In 1998 I married my husband, and I weighed around 220 pounds – I think. I never weighed myself. I semi-seriously tried to lose weight before my wedding, but in the end I just gave it up, bought a plus-size wedding gown and had a lovely wedding. Funny, but I loved my wedding pictures. I still think I looked great.

After the wedding I let myself go. I gained weight, headed back into clothing sizes in the 20s and just didn’t care. The wedding was over and I had a man who loved me for me. What more did I want?

In spring 2002 I went on my dream vacation – a 10-day trip to London. We had a wonderful time, but I was constantly sore and tired from all the walking, walking I wanted to do, but couldn’t enjoy. My feet were already killing me and I was always out of breath and sweaty. I saw London. I loved London, but I didn’t love myself.

My joints hurt. I was always exhausted and my heart was starting to beat irregularly. I was worried about having a heart attack or contracting Type II Diabetes. I was desperately unhappy, and for only the second time in my life, no food could excite me, calm me, or make me happy. I was at the bottom.

On April 16, 2002 I walked into a Weight Watchers meeting and received my all-time-high recorded weight, 283 pounds. I knew the program: I had worked the 1-2-3 program for four months in 2000, but after my scale stalled I just gave it up one weekend out of frustration.

So how did I lose my weight? Simple: I did what they told me to do. I knew the program and just did what WW advised. There’s that old saying, “If you kind of work the program, you kind of lose weight. If you really work the program, you really lose weight.”

So here I am, now 82 pounds lighter, about 30 to 40 pounds away from goal (I’m not sure what my ultimate goal will be yet). I’m still a work in progress.

Folks ask me what the difference is this time. That’s easy: I never give up. My scale stalls on occasion, but I persevere. If it’s not moving, I examine what I’m doing wrong (not what is wrong with the program). I go to DWLZ every day to learn new ideas and copy the success of others. Sometimes I’m not doing anything wrong, I just have to wait for my body to catch up with incredible changes afoot.

I have challenges and temptations, but I stick with the program. You have to believe in this program and believe in yourself. Trust the program, trust yourself and the weight will come off. As my leader says, “There’s no way you can honestly work this program and not lose weight.”

I could go on and on about this, but I’ll conclude with the quote in my signature line from the DWLZ Message Board: “Never, never, never give up.” – Winston Churchill. You can do it.

Update 7/29/03 - Today I'm 6 pounds from goal. Since I dropped below 200 pounds, I've found my losing patterns have really slowed. However, I've also found that by exercising and strength training, I've lost a couple more sizes. It's true what everyone says: It's not just the scale! I've found that since the scale started moving more slowly - despite staying OP - I've had to stick to my "Never, never, never give up" mantra now more than ever. I have to have faith in the program and faith in myself to see my way to goal and lifetime.

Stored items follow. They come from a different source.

Definition nan_pair_peak : state :=
  {| baseline := 1%float;
     x_vals := [180; 240]%float; y_vals := [nan; 1%float];
     peak_x_vals := [180; 240]%float; peak_y_vals := [nan; 1%float];
     result := None; stdout := []; figure := [] |}.

Definition one_kept_loaded : state :=
  {| baseline := infinity;
     x_vals := [0; 180]%float; y_vals := [5; 10]%float;
     peak_x_vals := []; peak_y_vals := [];
     result := None; stdout := []; figure := [] |}.

(** Nine samples within the window of lines 15-16, from 150 s to 198 s. *)
Definition nine_rows : list (list string) :=
  [["2.5"; "1.0"]; ["2.6"; "1.1"]; ["2.7"; "1.3"]; ["2.8"; "1.7"];
   ["2.9"; "2.5"]; ["3.0"; "4.1"]; ["3.1"; "7.3"]; ["3.2"; "3.7"];
   ["3.3"; "1.2"]]%string.

(** A sample whose time is NaN before a sample at 180 s. *)
Definition nan_time_then_peak_rows : list (list string) :=
  [["nan"; "1.0"]; ["3"; "5.0"]]%string.

(** * Binary64 facts

    The primitive operations are specified by [SpecFloat]; the order and the
    sign of a difference are read off that specification. *)

Section SpecFloatOrder.

Lemma SFcompare_antisym (x y : spec_float) :
  SFcompare y x = option_map CompOpp (SFcompare x y).
Proof.
  destruct x as [[]|[]| |[] m1 e1], y as [[]|[]| |[] m2 e2]; simpl; try reflexivity.
  all: rewrite (Z.compare_antisym e1 e2);
       destruct (e1 ?= e2)%Z; simpl; try reflexivity;
       change (Pos.compare_cont Eq m2 m1) with (Pos.compare m2 m1);
       change (Pos.compare_cont Eq m1 m2) with (Pos.compare m1 m2);
       rewrite (Pos.compare_antisym m1 m2); destruct (m1 ?= m2)%positive; reflexivity.
Qed.

Lemma SFcompare_refl (x : spec_float) : x <> S754_nan -> SFcompare x x = Some Eq.
Proof.
  destruct x as [[]|[]| |[] m e]; simpl; intros H; try reflexivity; try congruence.
  all: rewrite Z.compare_refl;
       change (Pos.compare_cont Eq m m) with (Pos.compare m m);
       rewrite Pos.compare_refl; reflexivity.
Qed.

In March I started training for a huge goal - running a 5K. I began a run/walk program in September 2002, running indoors on a treadmill. In March I started running outside to prepare for my race in May. What an amazing day that was! I finished in 35 minutes and have never been more proud of myself. I looked back at my WW WI card from May 2002 and was stunned to see one year earlier, I weighed in the 270s. One short year later, I was running races. I've found that setting exercise or other non-scale goals has kept me motivated and striving, even when the numbers aren't moving as quickly as I like.

Training for and completing a 5K was an amazing step for me for one reason: The old me started a lot of projects, the new me finishes them. I hope to be able to update this soon to let you know I finished the ultimate project - reaching goal!

UPDATE: I made Lifetime!!!

Melissa (emmay on the Message Boards)

           

Photos - L-R: Here I am at the start of my Journey, 283 lbs, April 2002; I am 82 lbs down in the
middle photo and the far right photo was taken in April 2003. As of July 2003 I am 181 lbs.